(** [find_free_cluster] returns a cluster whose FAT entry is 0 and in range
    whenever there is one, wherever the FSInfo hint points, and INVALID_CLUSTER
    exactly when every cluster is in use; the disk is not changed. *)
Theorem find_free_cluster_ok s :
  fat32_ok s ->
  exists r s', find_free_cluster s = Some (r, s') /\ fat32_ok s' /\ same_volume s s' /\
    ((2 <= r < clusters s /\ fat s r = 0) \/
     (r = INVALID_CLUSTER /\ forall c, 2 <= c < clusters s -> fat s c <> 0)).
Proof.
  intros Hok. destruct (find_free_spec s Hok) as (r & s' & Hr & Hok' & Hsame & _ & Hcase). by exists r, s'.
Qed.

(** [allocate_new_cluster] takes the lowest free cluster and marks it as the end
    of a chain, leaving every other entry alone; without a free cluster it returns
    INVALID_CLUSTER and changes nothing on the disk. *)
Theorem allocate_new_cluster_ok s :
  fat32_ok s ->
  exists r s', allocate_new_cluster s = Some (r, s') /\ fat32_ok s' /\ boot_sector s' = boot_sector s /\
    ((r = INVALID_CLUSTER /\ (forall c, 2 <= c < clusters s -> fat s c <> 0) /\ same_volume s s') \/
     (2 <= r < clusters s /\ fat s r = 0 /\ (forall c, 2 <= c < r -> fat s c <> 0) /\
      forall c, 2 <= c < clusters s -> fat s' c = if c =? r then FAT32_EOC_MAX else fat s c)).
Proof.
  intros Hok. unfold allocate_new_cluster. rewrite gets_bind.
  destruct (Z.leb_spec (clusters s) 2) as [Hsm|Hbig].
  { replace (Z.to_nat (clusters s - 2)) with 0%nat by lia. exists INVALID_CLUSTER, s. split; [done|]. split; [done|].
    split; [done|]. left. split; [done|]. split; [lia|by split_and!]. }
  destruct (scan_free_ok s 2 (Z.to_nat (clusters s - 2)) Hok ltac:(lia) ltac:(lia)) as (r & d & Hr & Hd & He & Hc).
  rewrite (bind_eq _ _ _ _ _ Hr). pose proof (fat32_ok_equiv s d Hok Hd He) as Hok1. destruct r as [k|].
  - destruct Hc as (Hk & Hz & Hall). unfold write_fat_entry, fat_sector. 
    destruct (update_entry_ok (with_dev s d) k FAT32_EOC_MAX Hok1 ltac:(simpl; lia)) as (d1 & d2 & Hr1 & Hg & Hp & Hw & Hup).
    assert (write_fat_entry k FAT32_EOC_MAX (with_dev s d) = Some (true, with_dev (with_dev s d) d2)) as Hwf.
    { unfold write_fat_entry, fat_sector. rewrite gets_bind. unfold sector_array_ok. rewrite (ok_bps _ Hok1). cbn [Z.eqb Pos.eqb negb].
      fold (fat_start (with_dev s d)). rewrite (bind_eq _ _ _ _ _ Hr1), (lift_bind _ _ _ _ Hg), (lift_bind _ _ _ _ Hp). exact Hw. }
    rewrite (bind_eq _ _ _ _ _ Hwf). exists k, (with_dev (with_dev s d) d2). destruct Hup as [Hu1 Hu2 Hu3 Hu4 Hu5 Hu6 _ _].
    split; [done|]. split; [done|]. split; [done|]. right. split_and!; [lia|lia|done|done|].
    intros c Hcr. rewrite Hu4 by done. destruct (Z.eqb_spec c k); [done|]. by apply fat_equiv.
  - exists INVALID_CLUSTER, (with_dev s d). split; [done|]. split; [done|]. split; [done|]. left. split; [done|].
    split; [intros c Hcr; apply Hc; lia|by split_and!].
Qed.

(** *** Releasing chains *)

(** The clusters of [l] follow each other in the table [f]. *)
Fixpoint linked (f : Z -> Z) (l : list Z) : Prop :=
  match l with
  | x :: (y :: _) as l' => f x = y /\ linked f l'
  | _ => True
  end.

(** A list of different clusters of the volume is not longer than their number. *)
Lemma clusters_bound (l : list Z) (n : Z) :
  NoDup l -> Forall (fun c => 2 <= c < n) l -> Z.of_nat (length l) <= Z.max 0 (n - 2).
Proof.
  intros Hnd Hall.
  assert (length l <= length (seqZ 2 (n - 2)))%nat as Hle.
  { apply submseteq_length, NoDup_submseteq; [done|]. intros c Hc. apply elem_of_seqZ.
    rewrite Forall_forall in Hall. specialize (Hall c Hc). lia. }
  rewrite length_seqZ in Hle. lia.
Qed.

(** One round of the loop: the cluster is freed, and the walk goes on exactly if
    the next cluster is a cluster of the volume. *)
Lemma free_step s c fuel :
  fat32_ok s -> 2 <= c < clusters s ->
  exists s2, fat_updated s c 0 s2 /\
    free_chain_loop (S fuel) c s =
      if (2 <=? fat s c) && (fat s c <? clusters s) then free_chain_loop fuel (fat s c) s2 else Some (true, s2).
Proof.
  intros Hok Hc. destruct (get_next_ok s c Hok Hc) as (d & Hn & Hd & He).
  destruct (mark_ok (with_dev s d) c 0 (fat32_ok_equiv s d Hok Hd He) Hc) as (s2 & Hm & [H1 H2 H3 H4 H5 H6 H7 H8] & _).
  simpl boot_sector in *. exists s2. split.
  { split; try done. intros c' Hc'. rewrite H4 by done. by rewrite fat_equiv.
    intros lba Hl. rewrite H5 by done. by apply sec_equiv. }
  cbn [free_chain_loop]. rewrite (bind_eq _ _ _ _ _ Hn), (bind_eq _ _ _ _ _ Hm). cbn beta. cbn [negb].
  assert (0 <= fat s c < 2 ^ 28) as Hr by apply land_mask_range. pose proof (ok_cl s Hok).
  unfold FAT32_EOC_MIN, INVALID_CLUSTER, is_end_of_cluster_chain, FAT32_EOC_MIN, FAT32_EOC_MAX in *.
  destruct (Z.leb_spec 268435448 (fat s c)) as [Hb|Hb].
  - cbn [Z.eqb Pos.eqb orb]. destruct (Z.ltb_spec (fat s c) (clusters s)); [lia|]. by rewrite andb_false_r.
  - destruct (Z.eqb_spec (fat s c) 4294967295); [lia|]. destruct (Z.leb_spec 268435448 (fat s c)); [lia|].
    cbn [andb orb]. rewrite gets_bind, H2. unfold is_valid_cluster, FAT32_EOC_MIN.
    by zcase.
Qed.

────────────────────────────────────────

Instructions for the task
Starting at the line that contains "(r = INVALID_CLUSTER /\ forall" and stopping after the line that contains "destruct (scan_free_ok s", write out every line exactly as it appears above, and no other line.

Exercise response
     (r = INVALID_CLUSTER /\ forall c, 2 <= c < clusters s -> fat s c <> 0)).
Proof.
  intros Hok. destruct (find_free_spec s Hok) as (r & s' & Hr & Hok' & Hsame & _ & Hcase). by exists r, s'.
Qed.

(** [allocate_new_cluster] takes the lowest free cluster and marks it as the end
    of a chain, leaving every other entry alone; without a free cluster it returns
    INVALID_CLUSTER and changes nothing on the disk. *)
Theorem allocate_new_cluster_ok s :
  fat32_ok s ->
  exists r s', allocate_new_cluster s = Some (r, s') /\ fat32_ok s' /\ boot_sector s' = boot_sector s /\
    ((r = INVALID_CLUSTER /\ (forall c, 2 <= c < clusters s -> fat s c <> 0) /\ same_volume s s') \/
     (2 <= r < clusters s /\ fat s r = 0 /\ (forall c, 2 <= c < r -> fat s c <> 0) /\
      forall c, 2 <= c < clusters s -> fat s' c = if c =? r then FAT32_EOC_MAX else fat s c)).
Proof.
  intros Hok. unfold allocate_new_cluster. rewrite gets_bind.
  destruct (Z.leb_spec (clusters s) 2) as [Hsm|Hbig].
  { replace (Z.to_nat (clusters s - 2)) with 0%nat by lia. exists INVALID_CLUSTER, s. split; [done|]. split; [done|].
    split; [done|]. left. split; [done|]. split; [lia|by split_and!]. }
  destruct (scan_free_ok s 2 (Z.to_nat (clusters s - 2)) Hok ltac:(lia) ltac:(lia)) as (r & d & Hr & Hd & He & Hc).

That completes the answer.